### Dataset:
Lemma data_snoc_len m l t b :
  blk m !! t = Some b -> block_ok b ->
  Z.of_nat (length (data m (l ++ [t]))) = Z.of_nat (length (data m l)) + size_ b.
Proof.
  intros Hb Hok. rewrite data_app, data_one, length_app. unfold data_at. rewrite Hb.
  rewrite Nat2Z.inj_add, length_used; done.
Qed.

(** Adding another message appends its bytes and leaves it without blocks,
    whether its first block is merged into the tail or linked behind it, and
    touches no third message.  The size reported afterwards is right except in
    one case: when the other message is a single block that is merged, the
    bytes already in the tail are counted twice. *)
Theorem add_wtr_owns F m w1 w2 l1 t1 c1 e1 l2 t2 c2 e2 tb :
  two_wtrs F m w1 w2 l1 t1 c1 e1 l2 t2 c2 e2 -> blk m !! t1 = Some tb ->
  let e := e1 + e2 + merge_excess tb l2 c2 in
  exists w' m' l' t', add_wtr w1 w2 m = Some (w', mk_net_wtr None None 0, m')
    /\ owns F m' w' l' t' (c1 ++ c2) e
    /\ same_on F m m'
    /\ size w' m' = Some (wrap 64 (Z.of_nat (length (c1 ++ c2)) + e)).
Proof.
  intros H Htb e.
  enough (exists w' m' l' t', add_wtr w1 w2 m = Some (w', mk_net_wtr None None 0, m')
    /\ owns F m' w' l' t' (c1 ++ c2) e /\ same_on F m m') as (w' & m' & l' & t' & E & Ho & Hs).
  { exists w', m', l', t'. split_and!; auto. eapply owns_size; eauto. }
  destruct (two_owns _ _ _ _ _ _ _ _ _ _ _ _ H) as [H1 H2].
  destruct (owns_tail _ _ _ _ _ _ _ H1) as (tb' & Htb' & Ht1 & Hok1 & _).
  assert (tb' = tb) as -> by congruence.
  destruct (owns_tail _ _ _ _ _ _ _ H2) as (tlb & Htlb & Ht2 & Hok2 & _).
  pose proof H as [[Hp1 Ht1' Hn1 Hc1 Hs1] [Hp2 Ht2' Hn2 Hc2 Hs2] Hi Hd HF].
  destruct (l2 ++ [t2]) as [|hd r] eqn:Er; [destruct l2; done|].
  pose proof Hp2 as (Eh & hb & Hhb & Hr).
  destruct (inv_at _ _ hd Hi ltac:(set_solver)) as (hb' & Hhb2 & Hokh).
  assert (hb' = hb) as -> by congruence.
  unfold add_wtr. rewrite Ht1. simpl. rewrite (owns_size _ _ _ _ _ _ _ H2). simpl.
  rewrite Eh, Ht2'. simpl. rewrite Hhb. simpl. rewrite Hs1.
  pose proof (data_snoc_len m l1 t1 tb Htb Hok1) as Hlen1.
  pose proof (data_snoc_len m l2 t2 tlb Htlb Hok2) as Hlen2. rewrite Er, Hc2 in Hlen2.
  destruct (Z.leb_spec (size_ tb + size_ hb) buf_max) as [Hfit|Hbig].
  - destruct (join_copy _ _ _ _ _ _ _ _ _ _ _ _ tb hd hb r H Htb Er Hhb Hfit)
      as (m' & -> & Hp & Hdat & Hdl & Hr' & Hszh & Hszt & Hinv & Hsame). simpl.
    destruct l2 as [|hd' r'].
    + injection Er as -> <-. rewrite decide_True by done.
      destruct (blk m' !! hd) as [hb'|] eqn:Eb; [|done]. simpl in Hszh |- *.
      injection Hszh as ->. assert (hb = tlb) as -> by congruence.
      do 4 eexists. split; [reflexivity|]. split; [|done]. split; [|split; [exact Hinv|set_solver]].
      split; try done. simpl. rewrite wrap_sum, Hdl. subst e. unfold merge_excess.
      simpl in Hlen2. rewrite decide_True by (split; [done | lia]). f_equal. lia.
    + injection Er as <- <-. rewrite decide_False by (intros <-; apply NoDup_cons in Hn2; set_solver).
      rewrite Hr', Htlb by set_solver. simpl.
      do 4 eexists. split; [reflexivity|]. split; [|done].
      assert ((l1 ++ [t1] ++ r') ++ [t2] = l1 ++ [t1] ++ r' ++ [t2]) as Eq
        by (rewrite <- !app_assoc; done).
      split; [|rewrite Eq; split; [exact Hinv | set_solver]].
      split; rewrite ?Eq; try done.
      * rewrite app_assoc. apply NoDup_app. apply NoDup_cons in Hn2 as [Hn2' Hn2].
        split_and!; [done | | done]. intros x Hx Hx'. apply (Hd x); set_solver.
      * simpl sz_. rewrite wrap_sum. unfold e, merge_excess. rewrite decide_False by (intros [? _]; done).
        pose proof (data_snoc_len m' (l1 ++ [t1] ++ r') t2 tlb) as Hlen.
        rewrite Hr', Eq, Hdat, length_app in Hlen by set_solver.
        specialize (Hlen Htlb Hok2). rewrite <- Hc1 in Hlen. f_equal. lia.
  - pose proof (join_link F m w1 w2 l1 t1 c1 e1 l2 t2 c2 e2 tb hd H Htb Eh _ eq_refl) as Ho.
    cbn zeta in Ho. simpl. assert (t1 <> t2) as Ht12.
    { intros ->. apply (Hd t2); [set_solver|]. rewrite <- Er. set_solver. }
    rewrite lookup_insert_ne, Htlb by done. simpl.
    assert (e = e1 + e2) as ->.
    { unfold e, merge_excess. rewrite decide_False; [lia|]. intros [-> Hfit].
      injection Er as <- <-. simpl in Hlen2. assert (hb = tlb) as -> by congruence. lia. }
    do 4 eexists. split; [reflexivity|]. split.
    + rewrite wrap_sum. simpl.
      replace (Z.of_nat (length (data m l1)) + e1 + size_ tb + (Z.of_nat (length c2) + e2)
               - size_ tlb)
        with (Z.of_nat (length (data m (l1 ++ [t1]))) + Z.of_nat (length (data m l2)) + e1 + e2)
        by lia. exact Ho.
    + apply put_same_on. set_solver.
Qed.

### Exercise aim:
Write down exactly every line of the material above up to and including the line containing "assert (tb' = tb) as -> by congruence.".

### Solved exercise:
Lemma data_snoc_len m l t b :
  blk m !! t = Some b -> block_ok b ->
  Z.of_nat (length (data m (l ++ [t]))) = Z.of_nat (length (data m l)) + size_ b.
Proof.
  intros Hb Hok. rewrite data_app, data_one, length_app. unfold data_at. rewrite Hb.
  rewrite Nat2Z.inj_add, length_used; done.
Qed.

(** Adding another message appends its bytes and leaves it without blocks,
    whether its first block is merged into the tail or linked behind it, and
    touches no third message.  The size reported afterwards is right except in
    one case: when the other message is a single block that is merged, the
    bytes already in the tail are counted twice. *)
Theorem add_wtr_owns F m w1 w2 l1 t1 c1 e1 l2 t2 c2 e2 tb :
  two_wtrs F m w1 w2 l1 t1 c1 e1 l2 t2 c2 e2 -> blk m !! t1 = Some tb ->
  let e := e1 + e2 + merge_excess tb l2 c2 in
  exists w' m' l' t', add_wtr w1 w2 m = Some (w', mk_net_wtr None None 0, m')
    /\ owns F m' w' l' t' (c1 ++ c2) e
    /\ same_on F m m'
    /\ size w' m' = Some (wrap 64 (Z.of_nat (length (c1 ++ c2)) + e)).
Proof.
  intros H Htb e.
  enough (exists w' m' l' t', add_wtr w1 w2 m = Some (w', mk_net_wtr None None 0, m')
    /\ owns F m' w' l' t' (c1 ++ c2) e /\ same_on F m m') as (w' & m' & l' & t' & E & Ho & Hs).
  { exists w', m', l', t'. split_and!; auto. eapply owns_size; eauto. }
  destruct (two_owns _ _ _ _ _ _ _ _ _ _ _ _ H) as [H1 H2].
  destruct (owns_tail _ _ _ _ _ _ _ H1) as (tb' & Htb' & Ht1 & Hok1 & _).
  assert (tb' = tb) as -> by congruence.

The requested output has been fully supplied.